Abstract

Various expert bodies have recommended that the daily parental intake of chromium in children receiving total parenteral nutrition (TPN) should be 0·20 μg/kg. To test whether this recommendation is appropriate, we assessed chromium intake, serum chromium concentrations, and renal function in 15 children receiving TPN. The median duration of TPN use was 9·5 (range 1·3-14) years. The children's glomerular filtration rate (GFR), measured by plasma clearance of indium-111-DTPA was lower than that of non-TPN controls (70 [SD 17] vs 110 [10] ml/min per 1·73 m 2). The daily chromium intake averaged 0·15 (0·09) μg/kg daily but the serum chromium concentration was 20 (4 to 42) times higher than that of the controls (2·1 [1·2] vs 0·10 [0·03] μg/l; p<0·0001).

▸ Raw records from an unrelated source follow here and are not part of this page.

(** What a release leaves in the store was there before, and is outside the
    released bucket. *)
Lemma ReleaseContext_stored (T : ScriptType) (context : string)
    (r r' : BoundRegistry) (g g' : Globals) (id : N) (s : Script) :
  ReleaseContext T context r g = Ok (r', g') ->
  _scripts r' !! id = Some s ->
  _scripts r !! id = Some s /\ (context, id) ∉ _ids_of_contexts r.
Proof.
  unfold ReleaseContext. intros Hrun Hl. bind_as Hrun x Hhook.
  destruct x as [r1 g1].
  apply BeforeReleaseContext_store in Hhook as (Hs & Hi & _).
  pose proof (erase_scripts_Some
                (equal_range context (_ids_of_contexts r1)) (_scripts r1) id s) as L.
  destruct (erase_scripts _ _) as [m evs]. injection Hrun as <- <-.
  simpl in *. destruct (L Hl) as [Hold Hout]. split; [congruence|].
  intros Hin. apply Hout. apply elem_of_equal_range. by rewrite Hi.
Qed.

Lemma SwapContext_store (T : ScriptType) (initialize : bool)
    (r r' : BoundRegistry) (g g' : Globals) :
  SwapContext T initialize r g = Ok (r', g') ->
  _scripts r' = _scripts r /\ _ids_of_contexts r' = _ids_of_contexts r /\
  _alScripts r' = _alScripts r.
Proof.
  unfold SwapContext. intros Hrun. bind_as Hrun x Hhook. destruct x as [r1 g1].
  injection Hrun as <- <-.
  by apply BeforeSwapContext_store in Hhook as (Hs & Hi & _ & Ha).
Qed.

(** A property of bound registries that the empty registry has and that
    registration, release and swap keep holds in every registry of every
    system a sequence of operations reaches. *)
Section RegistryInvariant.
Context `{Host} (P : BoundRegistry -> Prop).
Hypothesis P_empty : P empty_registry.
Hypothesis P_add : forall script r g r' g',
    P r -> AddScript script r g = Ok (r', g') -> P r'.
Hypothesis P_release : forall T context r g r' g',
    P r -> ReleaseContext T context r g = Ok (r', g') -> P r'.
Hypothesis P_swap : forall T initialize r g r' g',
    P r -> SwapContext T initialize r g = Ok (r', g') -> P r'.

Definition holds_in (reg : Registry) : Prop :=
  match reg with
  | DatabaseBound _ r => P r
  | DatabaseUnbound _ _ => True
  end.

Lemma step_invariant (op : Op) (s s' : System) :
  Forall holds_in (_registries s) -> step op s = Ok s' ->
  Forall holds_in (_registries s').
Proof.
  intros Hall. destruct op as [context|T script|T|context|initialize];
    cbn [step]; intros Hrun.
  - by injection Hrun as <-.
  - unfold ScriptMgr.AddScript in Hrun. bind_as Hrun x Hon.
    destruct x as [regs g]. injection Hrun as <-. simpl.
    eapply on_instance_Forall; [| |exact Hall|exact Hon].
    + intros [T0 r|T0 r] reg' g0 g0' Hreg; cbn [Registry.AddScript];
        intros Hadd; bind_as Hadd y Ha; destruct y as [r1 g1];
        injection Hadd as <- <-; simpl; [by eapply P_add | done].
    + unfold new_registry. by destruct (is_script_database_bound T).
  - bind_as Hrun x Hon. destruct x as [regs g]. injection Hrun as <-. simpl.
    eapply on_instance_Forall; [| |exact Hall|exact Hon].
    + intros [T0 r|T0 r] reg' g0 g0' Hreg; cbn [Registry_AddALScripts];
        intros Hadd; bind_as Hadd y Ha; destruct y as [r1 g1];
        injection Hadd as <- <-; simpl; [|done].
      by apply AddALScripts_Ok in Ha as (_ & -> & _).
    + unfold new_registry. by destruct (is_script_database_bound T).
  - unfold ScriptMgr.ReleaseScriptContext, Compositum.ReleaseContext in Hrun.
    bind_as Hrun x Hall'. destruct x as [regs g]. injection Hrun as <-. simpl.
    eapply for_each_registry_Forall; [|exact Hall|exact Hall'].
    intros [T0 r|T0 r] reg' g0 g0' Hreg; cbn [Registry.ReleaseContext];
      intros Hrel; bind_as Hrel y Hr; destruct y as [r1 g1];
      injection Hrel as <- <-; simpl; [by eapply P_release | done].
  - unfold ScriptMgr.SwapScriptContext, Compositum.SwapContext in Hrun.
    bind_as Hrun s1 Hs1. bind_as Hs1 x Hall'. destruct x as [regs g].
    injection Hs1 as <-. injection Hrun as <-. simpl.
    eapply for_each_registry_Forall; [|exact Hall|exact Hall'].
    intros [T0 r|T0 r] reg' g0 g0' Hreg; cbn [Registry.SwapContext];
      intros Hswap; bind_as Hswap y Hr; destruct y as [r1 g1];
      injection Hswap as <- <-; simpl; [by eapply P_swap | done].
Qed.

Lemma run_invariant (ops : list Op) (s s' : System) :
  Forall holds_in (_registries s) -> run ops s = Ok s' ->
  Forall holds_in (_registries s').
Proof.
  revert s. induction ops as [|op rest IH]; intros s Hall Hrun; simpl in Hrun.
  - by injection Hrun as <-.
  - bind_as Hrun s1 Hstep. eapply IH; [|exact Hrun]. by eapply step_invariant.
Qed.

Lemma reachable_invariant (ops : list Op) (ms : list Map) (next : N)
    (s : System) (T : ScriptType) (r : BoundRegistry) :
  run ops (startup ms next) = Ok s -> (T, r) ∈ bound_registries s -> P r.
Proof.
  intros Hrun Hin. apply elem_of_bound_registries in Hin.
  assert (Hall : Forall holds_in (_registries s)).
  { eapply run_invariant; [|exact Hrun]. constructor. }
  rewrite Forall_forall in Hall. exact (Hall _ Hin).
Qed.

End RegistryInvariant.

Lemma AddScript_keyed_by_name `{Host} (script : Script) (r r' : BoundRegistry)
    (g g' : Globals) :
  keyed_by_name r -> AddScript script r g = Ok (r', g') -> keyed_by_name r'.
Proof.
  intros Hk. unfold AddScript. intros Hrun. bind_as Hrun u Hassert.
  destruct (negb (GetScriptId (GetName script) =? 0)) eqn:Hid.
  - destruct (name_is_stored (GetName script) (_scripts r)).
    + bind_as Hrun g1 Habort. bind_as Hrun u1 Habort'. by injection Hrun as <- <-.
    + destruct (IsAfterLoadDB script) eqn:Hal; [by injection Hrun as <- <-|].
      destruct (_scripts r !! GetScriptId (GetName script)) eqn:E;
        bind_as Hrun g1 Hname; injection Hrun as <- <-; [done|].
      intros id sc Hl. simpl in Hl.
      destruct (decide (id = GetScriptId (GetName script))) as [->|Hne].
      * rewrite lookup_insert_eq in Hl. injection Hl as <-.
        split; [done|]. split; [|done].
        apply negb_true_iff in Hid. by apply N.eqb_neq in Hid.
      * rewrite lookup_insert_ne in Hl by done. by apply Hk.
  - by injection Hrun as <- <-.
Qed.

(** X4. In every system that a sequence of context changes, registrations,
    flushes, releases and swaps reaches from the start of the process, a
    script that [GetScriptById] returns for an id has a name to which the
    database assigns that very id, the id is not 0 and the script is not an
    after-load script; so no two ids of a registry resolve to scripts of
    the same name. *)
Theorem X4_store_keyed_by_name `{Host} (ops : list Op) (ms : list Map)
    (next : N) (s : System) (T : ScriptType) (r : BoundRegistry) :
  run ops (startup ms next) = Ok s ->
  (T, r) ∈ bound_registries s ->
  (forall id script, GetScriptById id r = Some script ->
     GetScriptId (GetName script) = id /\ id <> 0 /\
     IsAfterLoadDB script = false) /\
  (forall id1 id2 script1 script2,
     GetScriptById id1 r = Some script1 ->
     GetScriptById id2 r = Some script2 ->
     GetName script1 = GetName script2 -> id1 = id2).
Proof.
  intros Hrun Hin.
  assert (Hk : keyed_by_name r).
  { apply (reachable_invariant keyed_by_name) with ops ms next s T;
      try done.
    - intros script r0 g r' g'. apply AddScript_keyed_by_name.
    - intros T0 context r0 g r' g' Hk Hrel id sc Hl.
      apply Hk. by eapply ReleaseContext_stored.
    - intros T0 initialize r0 g r' g' Hk Hswap id sc Hl.
      apply SwapContext_store in Hswap as (Hs & _). apply Hk. by rewrite <- Hs. }
  split.
  - intros id script Hl. by destruct (Hk id script Hl) as (-> & ? & ?).
  - intros id1 id2 sc1 sc2 H1 H2 Hn.
    destruct (Hk id1 sc1 H1) as (-> & _). destruct (Hk id2 sc2 H2) as (-> & _).
    by rewrite Hn.
Qed.

Lemma X4_store_keyed_by_name_witness :
  @GetScriptId demo_host (GetName script_A) = 1 /\ 1 <> 0 /\
  IsAfterLoadDB script_A = false.
Proof.
  apply (proj1 (@X4_store_keyed_by_name demo_host
                  [OpSetScriptContext "a";
                   OpAddScript ItemScript script_A;
                   OpAddScript ItemScript script_A'] [] 0 demo_system_queued
                  ItemScript demo_registry_queued
                  ltac:(by vm_compute) ltac:(vm_compute; left))
           1 script_A).
  by vm_compute.
Defined.

(** ** The name map of the compositum *)

Lemma names_known_mono (names names' : gmap string string) (reg : Registry) :
  names ⊆ names' -> names_known names reg -> names_known names' reg.
Proof.
  intros Hsub. destruct reg as [T r|T r]; [|done]. simpl.
  intros Hk id script Hl. destruct (Hk id script Hl) as (c & Hc & Hin).
  exists c. split; [|done]. by eapply lookup_weaken.
Qed.

Lemma AddScript_names `{Host} (script : Script) (r r' : BoundRegistry)
    (g g' : Globals) :
  AddScript script r g = Ok (r', g') ->
  _scriptnames_to_context g ⊆ _scriptnames_to_context g' /\
  (names_known_in (_scriptnames_to_context g) r ->
   names_known_in (_scriptnames_to_context g') r').
Proof.
  unfold AddScript. intros Hrun. bind_as Hrun u Hassert.
  destruct (negb (GetScriptId (GetName script) =? 0)) eqn:Hid.
  - destruct (name_is_stored (GetName script) (_scripts r)) eqn:Hstored.
    + bind_as Hrun g1 Habort. bind_as Hrun u1 Habort'.
      injection Hrun as <- <-. unfold ABORT_MSG in Habort.
      destruct debug_assertions; [discriminate|]. by injection Habort as <-.
    + destruct (IsAfterLoadDB script); [by injection Hrun as <- <-|].
      set (id := GetScriptId (GetName script)) in *.
      assert (Hset : forall evs g1,
                 SetScriptNameInContext (GetName script) (_currentContext g)
                   (emit evs g) = Ok g1 ->
                 _scriptnames_to_context g !! GetName script = None /\
                 _scriptnames_to_context g1
                 = <[GetName script := _currentContext g]>
                     (_scriptnames_to_context g)).
      { intros evs g1 Hs. unfold SetScriptNameInContext in Hs.
        bind_as Hs u1 Ha. apply ASSERT_Ok in Ha.
        apply bool_decide_eq_true in Ha. by injection Hs as <-. }
      assert (Hkeep : forall i sc,
                 names_known_in (_scriptnames_to_context g) r ->
                 _scripts r !! i = Some sc ->
                 exists context,
                   <[GetName script := _currentContext g]>
                     (_scriptnames_to_context g) !! GetName sc = Some context /\
                   (context, i) ∈ _ids_of_contexts r ++ [(_currentContext g, id)]).
      { intros i sc Hk Hl. destruct (Hk i sc Hl) as (c & Hc & Hin).
        exists c. split; [|apply elem_of_app; by left].
        rewrite lookup_insert_ne; [done|]. intros Heq.
        apply (proj1 (name_is_stored_false _ _) Hstored i sc Hl). by symmetry. }
      destruct (_scripts r !! id) eqn:E; bind_as Hrun g1 Hname;
        injection Hrun as <- <-; destruct (Hset _ _ Hname) as [Hnone ->];
        (split; [by apply insert_subseteq|]); intros Hk i sc Hl; simpl in *.
      * by apply Hkeep.
      * destruct (decide (i = id)) as [->|Hne].
        -- rewrite lookup_insert_eq in Hl. injection Hl as <-.
           exists (_currentContext g). rewrite lookup_insert_eq.
           split; [done|]. apply elem_of_app. right. left.
        -- rewrite lookup_insert_ne in Hl by done. by apply Hkeep.
  - by injection Hrun as <- <-.
Qed.

Lemma on_instance_names_known (T : ScriptType)
    (method : Registry -> Globals -> Result (Registry * Globals))
    (regs regs' : list Registry) (g g' : Globals) :
  (forall reg reg' g g', method reg g = Ok (reg', g') ->
     _scriptnames_to_context g ⊆ _scriptnames_to_context g' /\
     (names_known (_scriptnames_to_context g) reg ->
      names_known (_scriptnames_to_context g') reg')) ->
  names_known (_scriptnames_to_context g) (new_registry T) ->
  Forall (names_known (_scriptnames_to_context g)) regs ->
  ScriptMgr.on_instance T method regs g = Ok (regs', g') ->
  Forall (names_known (_scriptnames_to_context g')) regs'.
Proof.
  intros Hmethod Hnew Hall. revert regs'.
  induction Hall as [|reg rest Hreg Hrest IH]; intros regs' Hrun;
    cbn [ScriptMgr.on_instance] in Hrun.
  - bind_as Hrun x Hm. destruct x as [reg1 g1]. injection Hrun as <- <-.
    destruct (Hmethod _ _ _ _ Hm) as [_ Hk]. constructor; [auto | constructor].
  - destruct (decide (registry_type reg = T)).
    + bind_as Hrun x Hm. destruct x as [reg1 g1]. injection Hrun as <- <-.
      destruct (Hmethod _ _ _ _ Hm) as [Hsub Hk]. constructor; [auto|].
      eapply Forall_impl; [exact Hrest|]. intros reg0. by apply names_known_mono.
    + bind_as Hrun x Hm. destruct x as [rest1 g1]. injection Hrun as <- <-.
      constructor; [|by apply IH].
      assert (Hsub : _scriptnames_to_context g ⊆ _scriptnames_to_context g1).
      { clear IH Hrest Hreg. revert rest1 Hm.
        induction rest as [|reg0 rest0 IH0]; intros rest1 Hm;
          cbn [ScriptMgr.on_instance] in Hm.
        - bind_as Hm x Hx. destruct x as [y g2]. injection Hm as <- <-.
          by destruct (Hmethod _ _ _ _ Hx).
        - destruct (decide (registry_type reg0 = T)).
          + bind_as Hm x Hx. destruct x as [y g2]. injection Hm as <- <-.
            by destruct (Hmethod _ _ _ _ Hx).
          + bind_as Hm x Hx. destruct x as [y g2]. injection Hm as <- <-.
            by eapply IH0. }
      by eapply names_known_mono.
Qed.

Lemma new_registry_names_known (names : gmap string string) (T : ScriptType) :
  names_known names (new_registry T).
Proof.
  unfold new_registry. destruct (is_script_database_bound T); simpl; [|done].
  intros id script Hl. cbn [empty_registry _scripts] in Hl. by apply lookup_empty_Some in Hl.
Qed.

GFR was significantly inversely correlated with serum chromium concentration (r=-0·60, p<0·02), daily chromium intake (r=-0·69, p<0·01), cumulative parenteral chromium intake (r=-0·72, p<0·01), and TPN duration (r=-0·52, p<0·05). We discontinued chromium supplementation of TPN solutions and reassessed the children a year later. Contaminating chromium concentrations were 1·0-1·8 μg/l in TPN solutions and 0·9 μg/l in fat emulsions. Drinking water contained 4·3-5·7 μg/l. Thus, the chromium intake without supplementation was only 0·05 (0·01) μg/kg daily. The mean serum chromium concentration fell to 0·50 (0·30) μg/l but was still significantly higher than that in the controls (p<0·01). The G FR did not change significantly (65 [14] ml/min per 1·73 m 2). No patient has shown signs of chromium deficiency. Although our patients were receiving less than the recommended chromium intake during supplementation, their high serum concentrations suggested excessive intake. The recommended parenteral chromium intake for children should be lowered.